Harvests
A harvest is a record of what you actually picked from a planting: how much it weighed, how many you got, and what it was worth. Where an observation of type Harvest is a quick note (“picked some tomatoes”), the harvest log is the quantified ledger underneath it. Log harvests through the season and the dashboard shows you a single number: what your garden produced, in dollars.
The list
Above the list, a summary strip shows your season totals and an 8-week trend. Each card shows date, planting, weight, and value; count, $/lb, and source are in the expand and as optional table columns. You can log a harvest from this page or quick-log it from a planting (it pre-fills where it came from). Dollar value and the $ in the summary are an Advanced/Expert feature; on the Free level you see weight and count, and the trend is in pounds.
What a harvest record holds
| Field | What it is |
|---|---|
| Date | When you picked it.

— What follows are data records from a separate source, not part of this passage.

(** The estimator on machine integers. With samples and state below
    2^28 ms nothing wraps, the first sample sets SRTT to itself and RTTVAR to
    half of it, later ones keep SRTT between the old value and the sample
    (up to the division's rounding) and RTTVAR below the bound, and the RTO
    is SRTT + 4 RTTVAR clamped to the floor, at least 200 and at most 5000. *)
Theorem rtt_estimator_bounds rtt s M :
  0 <= rtt <= M → 0 <= sr_srtt_ms s <= M → 0 <= sr_rttvar_ms s <= M → M <= 2 ^ 28 →
  let s' := rtt_sample rtt s in
  0 <= sr_srtt_ms s' <= M ∧ 0 <= sr_rttvar_ms s' <= M ∧
  (sr_rtt_initialized s = false → sr_srtt_ms s' = rtt ∧ sr_rttvar_ms s' = rtt / 2) ∧
  (sr_rtt_initialized s = true →
     Z.min rtt (sr_srtt_ms s) <= sr_srtt_ms s' <= Z.max rtt (sr_srtt_ms s) ∧
     sr_rttvar_ms s' = (3 * sr_rttvar_ms s + Z.abs (rtt - sr_srtt_ms s)) / 4) ∧
  sr_rto_ms s' =
    Z.min RTO_MAX_MS (Z.max (sr_min_rto_floor_ms s)
      (Z.max RTO_MIN_MS (sr_srtt_ms s' + 4 * sr_rttvar_ms s'))).
Proof.
  intros Hr Hs Hv HM. change (2 ^ 28) with 268435456 in HM. cbv zeta.
  assert (Hrto : ∀ s1, 0 <= sr_srtt_ms s1 <= M → 0 <= sr_rttvar_ms s1 <= M →
    u32 (sr_srtt_ms s1 + u32 (4 * sr_rttvar_ms s1)) = sr_srtt_ms s1 + 4 * sr_rttvar_ms s1) by int_lia.
  assert (Hclamp : ∀ r fl, (let r := if r <? RTO_MIN_MS then RTO_MIN_MS else r in
     let r := if r <? fl then fl else r in if r >? RTO_MAX_MS then RTO_MAX_MS else r)
     = Z.min RTO_MAX_MS (Z.max fl (Z.max RTO_MIN_MS r))).
  { intros. cbv zeta. repeat case_match; lia. }
  cbv zeta in Hclamp. unfold rtt_sample. cbv zeta.
  set (s1 := if negb _ then _ else _).
  cbn [sr_srtt_ms sr_rttvar_ms sr_rto_ms update_field].
  assert (H1 : sr_min_rto_floor_ms s1 = sr_min_rto_floor_ms s) by (by unfold s1; case_match).
  rewrite Hclamp, H1. clear Hclamp H1.
  cut (0 <= sr_srtt_ms s1 <= M ∧ 0 <= sr_rttvar_ms s1 <= M ∧
       (sr_rtt_initialized s = false → sr_srtt_ms s1 = rtt ∧ sr_rttvar_ms s1 = rtt / 2) ∧
       (sr_rtt_initialized s = true →
         Z.min rtt (sr_srtt_ms s) <= sr_srtt_ms s1 <= Z.max rtt (sr_srtt_ms s) ∧
         sr_rttvar_ms s1 = (3 * sr_rttvar_ms s + Z.abs (rtt - sr_srtt_ms s)) / 4)).
  { intros (H1 & H2 & H3 & H4). split_and!; try done; try lia. by rewrite Hrto. }
  unfold s1. destruct (sr_rtt_initialized s); cbn [negb];
    cbn [sr_srtt_ms sr_rttvar_ms update_field].
  - replace (i32 (i32 rtt - i32 (sr_srtt_ms s))) with (rtt - sr_srtt_ms s) by int_lia.
    replace (if _ <? 0 then u32 _ else u32 _) with (Z.abs (rtt - sr_srtt_ms s))
      by (case_match; int_lia).
    rewrite (u32_small (3 * _ + _)), (u32_small (7 * _ + _)) by int_lia.
    split; [ lia | ]. split; [ lia | ]. split; [ done | ]. intros _. split; [ lia | done ].
  - split; [ lia | ]. split; [ lia | ]. done.
Qed.

Lemma rtt_estimator_bounds_witness :
  sr_rto_ms (rtt_sample 300 (init true 4 1000 sender_new).2) = 900.
Proof.
  destruct (rtt_estimator_bounds 300 (init true 4 1000 sender_new).2 1000)
    as (_ & _ & H1 & _ & H2); [ lia | cbn; lia | cbn; lia | lia | ].
  rewrite H2. destruct (H1 eq_refl) as [-> ->]. reflexivity.
Defined.

(** [snapshot_pending_sequences] with room for every pending fragment
    returns exactly the pending sequence numbers, strictly increasing. *)
Lemma snapshot_sorted s max :
  sender_inv s → 0 < max → sr_in_flight s <= max →
  StronglySorted Z.lt (snapshot_pending_sequences max s) ∧
  (∀ q, q ∈ snapshot_pending_sequences max s ↔ is_Some (pending s !! q)).
Proof.
  intros [slots Hs] Hmax Hroom. rewrite (sender_state_pending _ _ Hs).
  destruct Hs as [[Hwin Hw Hn _ _ _] _]. unfold snapshot_pending_sequences, live_slots.
  rewrite Hwin. replace (max =? 0) with false by lia. cbv zeta.
  rewrite collect_pending_take, (live_tags _ _ Hw).
  destruct (pending_size _ _ Hw) as [Hsz Hle]. rewrite Hn in Hroom.
  pose proof (win_ok_NoDup _ _ Hw) as Hnd.
  set (tags := (pending_entries slots).*1) in *.
  assert (Hlen : Z.of_nat (length tags) = count_if fs_sent slots).
  { unfold tags, pending_entries. rewrite !length_fmap. done. }
  rewrite take_ge by lia.
  assert (Hmem : ∀ q, q ∈ tags ↔ is_Some (pending_map slots !! q)).
  { intros q. unfold tags, pending_map. rewrite <- elem_of_dom, dom_list_to_map_L.
    by rewrite elem_of_list_to_set. }
  assert (Hgoal : StronglySorted Z.le (insertion_passes (length tags - 1) 1 tags) ∧
                  insertion_passes (length tags - 1) 1 tags ≡ₚ tags).
  { destruct tags as [ | t tags ]; [ split; [ constructor | reflexivity ] | ]. cbn [length]. rewrite Nat.sub_succ, Nat.sub_0_r.
    apply (insertion_passes_spec (length tags) [t] tags); [ done | repeat constructor | ].
    destruct Hw as (? & _). cbn in *. lia. }
  destruct Hgoal as [Hsort Hperm]. split.
  - apply sorted_strict; [ done | ]. by rewrite Hperm.
  - intros q. by rewrite Hperm.
Qed.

Defaults to today; adjust it if you are logging something from earlier. |
| Weight (lb) | Pounds harvested. This drives the value. |
| Count | The unit count, e.g. 12 tomatoes. Optional, for things you count rather than weigh. |
| Price per lb | The market price you are valuing it against, in dollars per pound. |
| Source | Where that price comes from (see below). |
| Notes | Anything else worth recording. |
A harvest can be tied to a specific planting or left general. Tying it to a planting rolls the value up into that planting’s running total on its detail page.
How estimated value is computed
Estimated value is weight times market price: weight_lb x market_price_per_lb. So 3 lb of tomatoes valued at $4.00/lb is an estimated $12.00.

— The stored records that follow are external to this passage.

Lemma session_fits q d : pay q = Some d → fits d.
Proof.
  unfold session_payload. destruct (_ && _); [ | done ].
  destruct (_ =? 7); intros [= <-]; [ | apply slice_fits ].
  pose proof (group_slices_fit (q / 8)) as Hf.
  unfold fits. rewrite (proj1 (parity_of_spec _ Hf)). by apply max_len_bound.
Qed.

Lemma session_coherent : fec_coherent pay.
Proof.
  intros G p HG. unfold session_payload at 1. destruct (_ && _) eqn:E; [ | done ].
  replace ((8 * G + 7) mod 8 =? 7) with true by lia. intros [= <-].
  replace ((8 * G + 7) / 8) with G by lia. exists (group_slices file fs G).
  split; [ by unfold group_slices; rewrite length_fmap | ].
  split; [ apply group_slices_fit | ]. split; [ done | ].
  intros k d Hk. unfold group_slices in Hk. rewrite list_lookup_fmap in Hk.
  destruct (seq 0 7 !! k) as [k' | ] eqn:Ek; [ | done ].
  apply lookup_seq in Ek as [-> Hlt]. cbn in Hk. injection Hk as <-.
  unfold session_payload. replace ((0 <=? _) && _) with true by lia.
  replace ((8 * G + Z.of_nat k) mod 8 =? 7) with false by lia. do 2 f_equal. lia.
Qed.

(** A parity fragment is no longer than the fragment size. *)
Lemma session_parity_length q par :
  pay q = Some par → q mod 8 = 7 → Z.of_nat (length par) <= fs.
Proof.
  unfold session_payload. destruct (_ && _); [ | done ].
  destruct (q mod 8 =? 7) eqn:E; [ intros [= <-] _ | lia ].
  rewrite (proj1 (parity_of_spec _ (group_slices_fit (q / 8)))). apply max_len_bound; [ lia | ].
  apply Forall_fmap, Forall_forall. intros k _. cbn. unfold slice. rewrite length_take. lia.
Qed.

(** *** The session invariant *)

Record session_state (buf bm nk : list Z) (r : Receiver) : Prop := {
  st_active : rv_active r = true;
  st_buf : rv_reassembly r = Some buf;
  st_bm : rv_bitmap r = Some bm;
  st_nk : rv_nack_sent_ms r = Some nk;
  st_total : rv_total r = total;
  st_fs : rv_fragment_size r = fs;
  st_size : rv_file_size r = size;
  st_len_buf : length buf = length file;
  st_len_bm : Z.of_nat (length bm) = (total + 7) / 8;
  st_len_nk : Z.of_nat (length nk) = total;
  st_received : rv_received r = count_if (got bm) (seqZ 0 total);
  st_fec : decoder_ok pay (rv_fec r);
  st_data : ∀ q (j : nat), 0 <= q < total → q mod 8 < 7 → got bm q = true →
    data_index q * fs <= Z.of_nat j < (data_index q + 1) * fs → buf !! j = file !! j
}.
Definition session_inv (r : Receiver) : Prop := ∃ buf bm nk, session_state buf bm nk r.

(** The bit of a fragment of this session, as read off the state. *)
Definition has_fragment (r : Receiver) (q : Z) : bool :=
  match rv_bitmap r with Some bm => got bm q | None => false end.

(** Copying a fragment's own bytes to its own place makes the buffer agree
    with the file there and changes nothing else. *)
Lemma store_slice buf di data r :
  rv_reassembly r = Some buf → rv_fragment_size r = fs → rv_file_size r = size →
  length buf = length file → 0 <= di < nfrag →
  (∃ n, (length (slice file fs di) <= n)%nat ∧ Z.of_nat n <= fs ∧
        data = resize n 0 (slice file fs di)) →
  ∃ buf', store_fragment di data r = r <| rv_reassembly := Some buf' |> ∧
    length buf' = length file ∧
    ∀ j : nat, buf' !! j = buf !! j ∧ ¬ (di * fs <= Z.of_nat j < (di + 1) * fs)
               ∨ buf' !! j = file !! j.
Proof.
  intros Hbuf Hf Hs Hlen Hdi (n & Hn & Hnf & ->).
  destruct (slice_length di Hdi) as [Hsl Hlt]. pose proof data_fragments_spec.
  assert (Hoff : u32 (di * fs) = di * fs) by (apply u32_small; unfold is_u32; nia).
  unfold store_fragment. rewrite Hf, Hs, Hoff, length_resize.
  set (c := if _ >? size then _ else _).
  assert (Hc : take (Z.to_nat c) (resize n 0 (slice file fs di)) = slice file fs di).
  { rewrite take_resize_le by (unfold c; case_match; lia).
    replace (Z.to_nat c) with (length (slice file fs di)) by (unfold c; case_match; lia).
    by rewrite resize_all. }
  rewrite Hc. set (off := Z.to_nat (di * fs)).
  eexists. split; [ unfold update_field; cbv beta; by rewrite Hbuf | ].
  assert (Hfit : (off + length (slice file fs di) <= length buf)%nat) by (unfold off; lia).
  split; [ by rewrite length_memcpy | ]. intros j.
  destruct (decide (off <= j < off + length (slice file fs di))%nat) as [Hj | Hj].
  - right. rewrite lookup_memcpy_in by lia. rewrite slice_lookup by lia. f_equal. fold off. lia.
  - rewrite lookup_memcpy_out by lia.
    destruct (decide (di * fs <= Z.of_nat j < (di + 1) * fs)) as [Hr | Hr].
    + right. rewrite !lookup_ge_None_2; [ done | | ]; unfold off in *; nia.
    + left. done.
Qed.

Lemma session_mark_count bm p :
  Z.of_nat (length bm) = (total + 7) / 8 → 0 <= p < total → got bm p = false →
  count_if (got (bitmap_set bm (p / 8) (bit_mask p))) (seqZ 0 total) =
  count_if (got bm) (seqZ 0 total) + 1.
Proof.
  intros Hlen Hp Hg.
  rewrite <- (count_if_add (got bm) (seqZ 0 total) p);
    [ | apply NoDup_seqZ | apply elem_of_seqZ; lia | done ].
  unfold count_if. do 2 f_equal. apply filter_ext_in. intros q Hq.
  apply list_elem_of_In, elem_of_seqZ in Hq. apply got_set; lia.
Qed.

The database computes this, not the app. It is a generated column, which means the value is always exactly weight times price with no chance of the displayed number drifting from the inputs. You cannot type the dollar value in directly — you set the weight and the price, and the value follows. The garden’s season total on the dashboard is just the sum of every harvest’s estimated value.
Count is recorded but not part of the value math. Pounds only for now — there is no grams or kilograms option in this version.
Price sources
The source records where your price comes from, so a $4/lb tomato priced at a farmers market reads differently from one priced at grocery shelf cost:
- Farmers market — what you would pay a local grower.
- Grocery store — supermarket shelf price.
- CSA rate — the per-pound rate implied by a community-supported-agriculture share.
- Other — anything else.
Price lookup is manual. You enter the price you want to value against; GardenOS does not fetch live market prices.
Who can log a harvest
Harvests follow the same access rules as the rest of your garden:
- Owner — full access: log, edit, and delete harvests.
- Companion — read and write: can log, edit, and delete harvests.
- Observer — read-only: can see the harvest log and the season total, but cannot add or change anything.
Logging a harvest
The quickest way is from the planting you picked from:
- Open the planting’s detail page.
- Find Log harvest, below Log observation.
- Set the date, weight, optional count, price per lb, and source.
- Optionally tick mark this planting harvested to also move the planting to its harvested status.
- Save. It appears immediately with its estimated value, and the planting’s running total updates.
You can also add one from the Harvests page with New harvest, and link it to a planting there.
The harvest log
The Harvests page shows your full log, newest first, with a season-value header at the top. Search across notes and source, and use the Filter & Sort button for everything else. It opens a drawer holding the sort order (Date, Value, Weight, or Source) and the filters: Source, Date, and Planting. Tick several values in a field to match any of them (OR); across fields they all apply (AND). The Source values each show how many harvests they would match. Tap Show items to apply. Active filters also show as removable chips below the toolbar, so you can drop one without reopening the drawer. Harvests show everything by default — there is no starting filter.
The Date filter also drives the season-value header at the top: set a Before/After/On/Between date and the dollar figure narrows to that window. Clear the Date filter and the header goes back to all time.
The cards/table choice sticks per page on this device, with a Roomy/Compact density toggle in the cards view. In the table view, a Columns button lets you choose which columns show and reorder them, also saved per page. Switch on Edit to change entries in place in either view: the table edits cells, and each card’s date, weight, and count become inline fields. Each change saves on its own. The estimated value is read-only because the database generates it; change the weight or price and the value recomputes.
Across all your gardens
If you run more than one garden, the global Harvests view (the top-level Harvests link when you are in the all-gardens scope) pools every garden’s harvests into one list, each row labeled with its garden. It leads with a single cross-garden total: what everything you grew, everywhere, was worth. Filter by garden or source, and tap any row to jump to that garden’s own harvest log. This view is part of the advanced tier; on the free tier the link takes you to your garden’s harvests instead.
Tips
- Log harvests consistently if you want the season total to mean anything. Even a rough weight beats skipping it.
- Pick one price source and stick with it across the season so year-over-year comparisons stay honest.
- A deleted planting does not erase its harvests — the economics stay on file, just unlinked.